(** * HoneyHawk: the detection-and-alerting pipeline

    A shallow embedding of [alerts/logger.py], [monitor/file_watcher.py] and
    [monitor/network_monitor.py], and the properties of the alert store, the
    file-event classifier, the honeypot accept loop and the detectors'
    [stop].

    Conventions of the embedding:
    - Python numbers (the [float] of [time.time()], the [int] of [hours]) are
      exact rationals and integers; the rounding of float arithmetic is not
      represented. Where a property rests on the value of [time.time() -
      hours * 3600] it is stated for the readings and windows on which that
      subtraction is exact ([exact_cutoff]).
    - A parsed JSON document is a [json] tree; a Python [dict] is an
      association list in insertion order.
    - Python's [json] module is outside the repository. A line of a log is
      represented by what [json.loads(line.strip())] makes of it: a JSON
      document, text that raises [JSONDecodeError], or text that raises
      another exception; [json.dumps(entry) + '\n'] is the line that parses
      back to [entry]. The bytes of a log are taken to decode in the encoding
      the file is read in, as every line the logger writes does.
    - Everything decided outside the code (the clock, whether a write or a
      notification fails, what a socket does, the functions of Python's
      library that format paths and times and upper-case a string) is read
      from an [env].
    - The console takes every line that is printed, except in the writers
      named [_on], which are given the exception each line raises. *)

From Stdlib Require Import String Ascii List Bool ZArith QArith Qpower DecimalString Lia Lqa.
Import ListNotations.

Set Warnings "-register-all".

Local Open Scope string_scope.
Local Open Scope list_scope.

(** ** Python values and exceptions *)

Inductive json : Type :=
| JNull
| JBool (b : bool)
| JNum (q : Q)
| JStr (s : string)
| JList (l : list json)
| JDict (d : list (string * json)).
(** * make_docs.py: relocation of the release binaries and generation of
      their HTML index

    The script [make_docs.py] ensures that the directory [docs] exists next
    to the script, moves every entry of [target/release] into it and writes
    [docs/index.html], a list of links to the moved entries.

    The development has two halves.  The first one embeds the script and the
    part of the Python library and of the operating system it calls:

    - Python [str] values are lists of Unicode code points ([N]); the text
      literals of the script are ASCII and are written with [lit];
    - [html.escape] is the sequence of five [str.replace] calls of
      Lib/html/__init__.py;
    - the file system is a tree ([node]) whose root is the directory that
      holds the script, [Path(__file__).parent]; a directory is an
      association list in enumeration order, which is the order
      [os.listdir] yields;
    - [pathlib] paths are the root [Here] or a [Child] of a path, so that
      [p / name], [p.parent] and [p.name] are the constructor and its
      projections;
    - the calls are POSIX ones: [mkdir], [rename], [open] with truncation;
      a text file is written without newline translation.  The tree has no
      permissions, links or other processes: a call fails only for what
      the tree itself shows (a missing component, a file where a directory
      is needed, a name collision between kinds) and [write_text] for a
      code point that UTF-8 cannot encode (a lone surrogate, which
      [os.listdir] produces for undecodable file names);
    - a computation is a function from the tree to an outcome and the tree
      it leaves behind; an exception leaves the tree as the failing call
      left it, and nothing in the script catches one.

    The second half states and proves the properties of the script. *)

From Stdlib.Strings Require Import String Ascii Byte.
From Stdlib Require Import List NArith ZArith Bool Lia.
Import ListNotations.

#[local] Set Warnings "-register-all".

Local Open Scope N_scope.
Local Open Scope list_scope.

(** ** Python strings *)

Module PyStr.

(** A [str] is a sequence of code points. *)
Definition str := list N.

(** The code points of an ASCII literal. *)
Definition lit (s : String.string) : str :=
  map Ascii.N_of_ascii (String.list_ascii_of_string s).

Arguments lit s%_string_scope.

Definition str_eq_dec : forall a b : str, {a = b} + {a <> b} :=
  list_eq_dec N.eq_dec.

(** The two characters that a literal here cannot hold, or holds badly. *)
Definition QUOT : N := 34.
Definition NL : N := 10.

(** [s.replace(old, new)] for a pattern [old] of one character. *)
Definition str_replace_char (old : N) (new : str) (s : str) : str :=
  flat_map (fun c => if c =? old then new else [c]) s.

(** [html.escape(s, quote)] of Lib/html/__init__.py: the ampersand is
    replaced first, then the two angle brackets and, when [quote] is set,
    the double quote (by the entity quot) and the apostrophe (by the
    numeric entity x27), each by one [str.replace] on the result of the
    previous one. *)
Definition escape (s : str) (quote : bool) : str :=
  let s := str_replace_char 38 (lit "&amp;") s in
  let s := str_replace_char 60 (lit "&lt;") s in
  let s := str_replace_char 62 (lit "&gt;") s in
  if quote then
    let s := str_replace_char QUOT (lit "&quot;") s in
    let s := str_replace_char 39 (lit "&#x27;") s in
    s
  else s.

(** What the documentation of [html.escape] says, one character at a time:
    the entity of a character, or the character itself. *)
Definition entity (c : N) : str :=
  if c =? 38 then lit "&amp;"
  else if c =? 60 then lit "&lt;"
  else if c =? 62 then lit "&gt;"
  else if c =? QUOT then lit "&quot;"
  else if c =? 39 then lit "&#x27;"
  else [c].

Definition escape_spec (s : str) : str := flat_map entity s.

(** *** The UTF-8 codec *)

Definition byte_of_N (n : N) : byte :=
  match Byte.of_N n with Some b => b | None => x00 end.

Definition is_surrogate (c : N) : bool := (0xD800 <=? c) && (c <=? 0xDFFF).

(** A code point that the strict UTF-8 codec accepts. *)
Definition encodable (c : N) : bool := (c <? 0x110000) && negb (is_surrogate c).

Definition utf8_char (c : N) : list byte :=
  if c <? 0x80 then [byte_of_N c]
  else if c <? 0x800 then
    [byte_of_N (N.lor 0xC0 (N.shiftr c 6));
     byte_of_N (N.lor 0x80 (N.land c 0x3F))]
  else if c <? 0x10000 then
    [byte_of_N (N.lor 0xE0 (N.shiftr c 12));
     byte_of_N (N.lor 0x80 (N.land (N.shiftr c 6) 0x3F));
     byte_of_N (N.lor 0x80 (N.land c 0x3F))]
  else
    [byte_of_N (N.lor 0xF0 (N.shiftr c 18));
     byte_of_N (N.lor 0x80 (N.land (N.shiftr c 12) 0x3F));
     byte_of_N (N.lor 0x80 (N.land (N.shiftr c 6) 0x3F));
     byte_of_N (N.lor 0x80 (N.land c 0x3F))].

Definition utf8 (s : str) : list byte := flat_map utf8_char s.

(** [s.encode('utf-8')]; [None] is [UnicodeEncodeError]. *)
Definition encode_utf8 (s : str) : option (list byte) :=
  if forallb encodable s then Some (utf8 s) else None.



(** The bytes of an ASCII literal. *)
Definition blit (s : String.string) : list byte :=
  map Ascii.byte_of_ascii (String.list_ascii_of_string s).

Arguments blit s%_string_scope.

End PyStr.
Import PyStr.

(** ** The file system *)

Module Posix.

(** A file with its bytes, or a directory with its entries in the order a
    listing yields them. *)
Inductive node : Type :=
| File (data : list byte)
| Dir (entries : list (str * node)).

Definition dirent : Type := str * node.

(** A [pathlib] path under the directory of the script. *)
Inductive path : Type :=
| Here
| Child (parent : path) (name : str).

Notation "p // n" := (Child p n) (at level 40, left associativity).

(** [p.parent] (the root is its own parent) and [p.name]. *)
Definition parent (p : path) : path :=
  match p with Here => Here | Child q _ => q end.

Definition name (p : path) : str :=
  match p with Here => [] | Child _ n => n end.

# # #

Say how many lines of the listing above contain "entity". Include nothing besides the number.

YOUR RESPONSE:
5